#### WORK REQUEST:
Write out every line below that includes the word "false".

#### PROVIDED RECORDS:
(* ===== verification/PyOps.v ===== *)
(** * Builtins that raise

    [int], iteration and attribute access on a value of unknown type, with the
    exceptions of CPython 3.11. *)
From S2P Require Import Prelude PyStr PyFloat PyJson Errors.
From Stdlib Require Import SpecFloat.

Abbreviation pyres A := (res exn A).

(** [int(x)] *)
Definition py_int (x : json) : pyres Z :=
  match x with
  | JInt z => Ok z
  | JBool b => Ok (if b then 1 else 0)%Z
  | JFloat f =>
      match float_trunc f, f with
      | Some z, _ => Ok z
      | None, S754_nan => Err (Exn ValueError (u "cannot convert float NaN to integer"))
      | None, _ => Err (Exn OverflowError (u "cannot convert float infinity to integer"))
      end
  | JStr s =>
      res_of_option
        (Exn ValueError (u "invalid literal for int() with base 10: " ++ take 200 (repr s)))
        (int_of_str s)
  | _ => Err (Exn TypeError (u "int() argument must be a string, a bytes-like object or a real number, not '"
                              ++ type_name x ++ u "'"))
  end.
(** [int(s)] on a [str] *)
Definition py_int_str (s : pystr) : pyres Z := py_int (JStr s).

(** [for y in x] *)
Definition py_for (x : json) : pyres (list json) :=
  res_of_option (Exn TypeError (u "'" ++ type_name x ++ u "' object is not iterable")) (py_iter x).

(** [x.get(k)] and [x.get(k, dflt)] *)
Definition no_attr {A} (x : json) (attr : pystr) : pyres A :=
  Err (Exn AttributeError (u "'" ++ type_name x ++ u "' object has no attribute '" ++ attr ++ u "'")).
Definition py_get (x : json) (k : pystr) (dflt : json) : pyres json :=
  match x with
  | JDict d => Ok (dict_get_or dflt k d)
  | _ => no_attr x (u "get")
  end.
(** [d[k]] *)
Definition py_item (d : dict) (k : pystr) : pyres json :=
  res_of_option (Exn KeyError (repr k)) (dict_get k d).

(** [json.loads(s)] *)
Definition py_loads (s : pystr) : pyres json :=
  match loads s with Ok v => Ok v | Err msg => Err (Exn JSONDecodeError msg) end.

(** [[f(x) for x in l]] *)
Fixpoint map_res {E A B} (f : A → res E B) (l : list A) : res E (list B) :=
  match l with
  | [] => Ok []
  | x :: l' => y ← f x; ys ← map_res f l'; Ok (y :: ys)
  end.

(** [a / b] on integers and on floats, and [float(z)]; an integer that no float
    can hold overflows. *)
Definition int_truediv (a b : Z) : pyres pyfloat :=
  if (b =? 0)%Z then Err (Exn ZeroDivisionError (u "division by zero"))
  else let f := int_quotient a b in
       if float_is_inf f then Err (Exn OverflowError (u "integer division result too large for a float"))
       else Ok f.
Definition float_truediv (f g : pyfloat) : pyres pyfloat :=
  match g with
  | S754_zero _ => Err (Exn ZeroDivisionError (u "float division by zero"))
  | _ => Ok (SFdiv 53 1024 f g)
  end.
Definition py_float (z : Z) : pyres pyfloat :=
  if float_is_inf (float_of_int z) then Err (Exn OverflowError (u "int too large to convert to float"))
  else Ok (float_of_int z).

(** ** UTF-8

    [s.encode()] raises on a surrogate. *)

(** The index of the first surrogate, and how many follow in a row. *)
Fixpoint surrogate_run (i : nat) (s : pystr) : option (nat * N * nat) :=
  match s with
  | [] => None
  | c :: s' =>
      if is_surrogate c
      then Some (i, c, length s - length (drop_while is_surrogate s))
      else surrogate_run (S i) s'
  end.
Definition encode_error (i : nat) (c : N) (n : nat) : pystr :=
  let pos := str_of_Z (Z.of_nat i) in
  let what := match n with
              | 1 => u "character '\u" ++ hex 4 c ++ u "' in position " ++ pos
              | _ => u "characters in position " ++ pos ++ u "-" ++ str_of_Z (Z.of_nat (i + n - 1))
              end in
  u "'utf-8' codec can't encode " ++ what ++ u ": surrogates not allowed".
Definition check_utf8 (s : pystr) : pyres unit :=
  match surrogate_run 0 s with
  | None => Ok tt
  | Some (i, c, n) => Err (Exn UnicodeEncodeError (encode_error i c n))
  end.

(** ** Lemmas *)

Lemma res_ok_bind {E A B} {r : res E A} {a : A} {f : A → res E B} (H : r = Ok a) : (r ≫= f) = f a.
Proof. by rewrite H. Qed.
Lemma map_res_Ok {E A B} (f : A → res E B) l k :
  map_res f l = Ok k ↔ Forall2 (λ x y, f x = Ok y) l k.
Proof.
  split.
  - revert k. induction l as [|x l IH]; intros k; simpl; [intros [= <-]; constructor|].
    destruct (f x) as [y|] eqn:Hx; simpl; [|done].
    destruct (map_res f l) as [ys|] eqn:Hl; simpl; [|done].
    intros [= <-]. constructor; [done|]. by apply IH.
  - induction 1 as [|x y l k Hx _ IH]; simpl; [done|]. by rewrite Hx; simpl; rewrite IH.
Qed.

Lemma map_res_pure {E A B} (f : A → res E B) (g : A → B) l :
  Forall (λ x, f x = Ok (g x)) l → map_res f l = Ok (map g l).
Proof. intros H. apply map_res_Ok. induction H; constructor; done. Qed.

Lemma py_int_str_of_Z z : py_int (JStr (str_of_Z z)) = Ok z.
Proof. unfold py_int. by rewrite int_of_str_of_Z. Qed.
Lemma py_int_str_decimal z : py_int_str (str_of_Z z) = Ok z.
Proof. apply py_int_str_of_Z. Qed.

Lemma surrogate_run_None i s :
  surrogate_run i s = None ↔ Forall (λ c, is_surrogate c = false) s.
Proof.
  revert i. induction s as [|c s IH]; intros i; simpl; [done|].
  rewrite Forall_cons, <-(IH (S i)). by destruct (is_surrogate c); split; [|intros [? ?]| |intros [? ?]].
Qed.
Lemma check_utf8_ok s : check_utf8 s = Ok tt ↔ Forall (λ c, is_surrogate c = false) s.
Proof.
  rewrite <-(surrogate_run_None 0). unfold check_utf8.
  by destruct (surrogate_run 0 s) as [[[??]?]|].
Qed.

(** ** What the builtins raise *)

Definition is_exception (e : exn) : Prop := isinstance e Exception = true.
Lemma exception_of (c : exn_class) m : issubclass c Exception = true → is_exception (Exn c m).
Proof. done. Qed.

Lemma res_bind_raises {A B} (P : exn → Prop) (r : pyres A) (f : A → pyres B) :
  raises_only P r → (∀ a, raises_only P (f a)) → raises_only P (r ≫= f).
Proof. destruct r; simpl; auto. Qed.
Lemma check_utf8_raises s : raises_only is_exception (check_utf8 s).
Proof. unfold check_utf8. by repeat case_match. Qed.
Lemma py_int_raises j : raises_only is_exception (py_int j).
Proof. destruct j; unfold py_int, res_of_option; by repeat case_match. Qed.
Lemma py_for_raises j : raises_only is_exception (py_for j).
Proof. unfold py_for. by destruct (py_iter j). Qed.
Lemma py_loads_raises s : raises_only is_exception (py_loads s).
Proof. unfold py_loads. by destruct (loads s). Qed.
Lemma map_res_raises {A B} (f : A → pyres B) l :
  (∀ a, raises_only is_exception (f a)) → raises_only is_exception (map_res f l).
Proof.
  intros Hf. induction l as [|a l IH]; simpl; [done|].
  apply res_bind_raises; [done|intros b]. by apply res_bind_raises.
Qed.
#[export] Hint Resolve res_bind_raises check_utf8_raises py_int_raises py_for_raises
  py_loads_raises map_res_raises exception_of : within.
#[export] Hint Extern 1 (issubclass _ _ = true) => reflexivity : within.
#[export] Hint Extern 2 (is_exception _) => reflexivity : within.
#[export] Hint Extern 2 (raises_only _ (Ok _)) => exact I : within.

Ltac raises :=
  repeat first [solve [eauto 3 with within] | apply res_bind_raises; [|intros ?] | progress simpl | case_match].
--
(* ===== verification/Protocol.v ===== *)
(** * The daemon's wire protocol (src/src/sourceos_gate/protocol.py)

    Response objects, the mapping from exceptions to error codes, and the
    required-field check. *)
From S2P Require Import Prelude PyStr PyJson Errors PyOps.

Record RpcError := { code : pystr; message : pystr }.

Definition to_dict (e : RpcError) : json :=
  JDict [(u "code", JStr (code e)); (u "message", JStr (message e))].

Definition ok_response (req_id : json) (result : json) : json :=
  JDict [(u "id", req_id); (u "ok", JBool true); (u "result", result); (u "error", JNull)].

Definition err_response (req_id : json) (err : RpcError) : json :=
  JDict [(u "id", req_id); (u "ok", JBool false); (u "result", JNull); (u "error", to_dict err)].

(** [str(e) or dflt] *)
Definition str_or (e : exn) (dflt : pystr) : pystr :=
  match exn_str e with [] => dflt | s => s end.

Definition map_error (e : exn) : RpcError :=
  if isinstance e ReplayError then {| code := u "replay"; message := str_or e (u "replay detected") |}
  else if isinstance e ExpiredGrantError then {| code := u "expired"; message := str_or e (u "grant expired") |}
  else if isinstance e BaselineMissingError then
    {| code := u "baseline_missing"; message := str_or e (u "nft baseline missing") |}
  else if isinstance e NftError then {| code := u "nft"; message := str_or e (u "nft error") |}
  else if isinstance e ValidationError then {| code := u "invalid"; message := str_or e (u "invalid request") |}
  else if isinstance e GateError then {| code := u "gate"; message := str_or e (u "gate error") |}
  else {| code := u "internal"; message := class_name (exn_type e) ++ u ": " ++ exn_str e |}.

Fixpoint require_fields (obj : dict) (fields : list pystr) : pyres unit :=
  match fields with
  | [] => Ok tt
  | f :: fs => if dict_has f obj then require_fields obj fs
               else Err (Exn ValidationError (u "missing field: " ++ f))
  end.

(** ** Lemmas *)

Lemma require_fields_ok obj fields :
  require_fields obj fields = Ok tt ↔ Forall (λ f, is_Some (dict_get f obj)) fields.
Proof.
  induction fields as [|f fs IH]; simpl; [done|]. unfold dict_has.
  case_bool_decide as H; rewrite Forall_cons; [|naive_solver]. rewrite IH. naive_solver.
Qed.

#### ANSWER FOR THE TASK:
  surrogate_run i s = None ↔ Forall (λ c, is_surrogate c = false) s.
Lemma check_utf8_ok s : check_utf8 s = Ok tt ↔ Forall (λ c, is_surrogate c = false) s.
  JDict [(u "id", req_id); (u "ok", JBool false); (u "result", JNull); (u "error", to_dict err)].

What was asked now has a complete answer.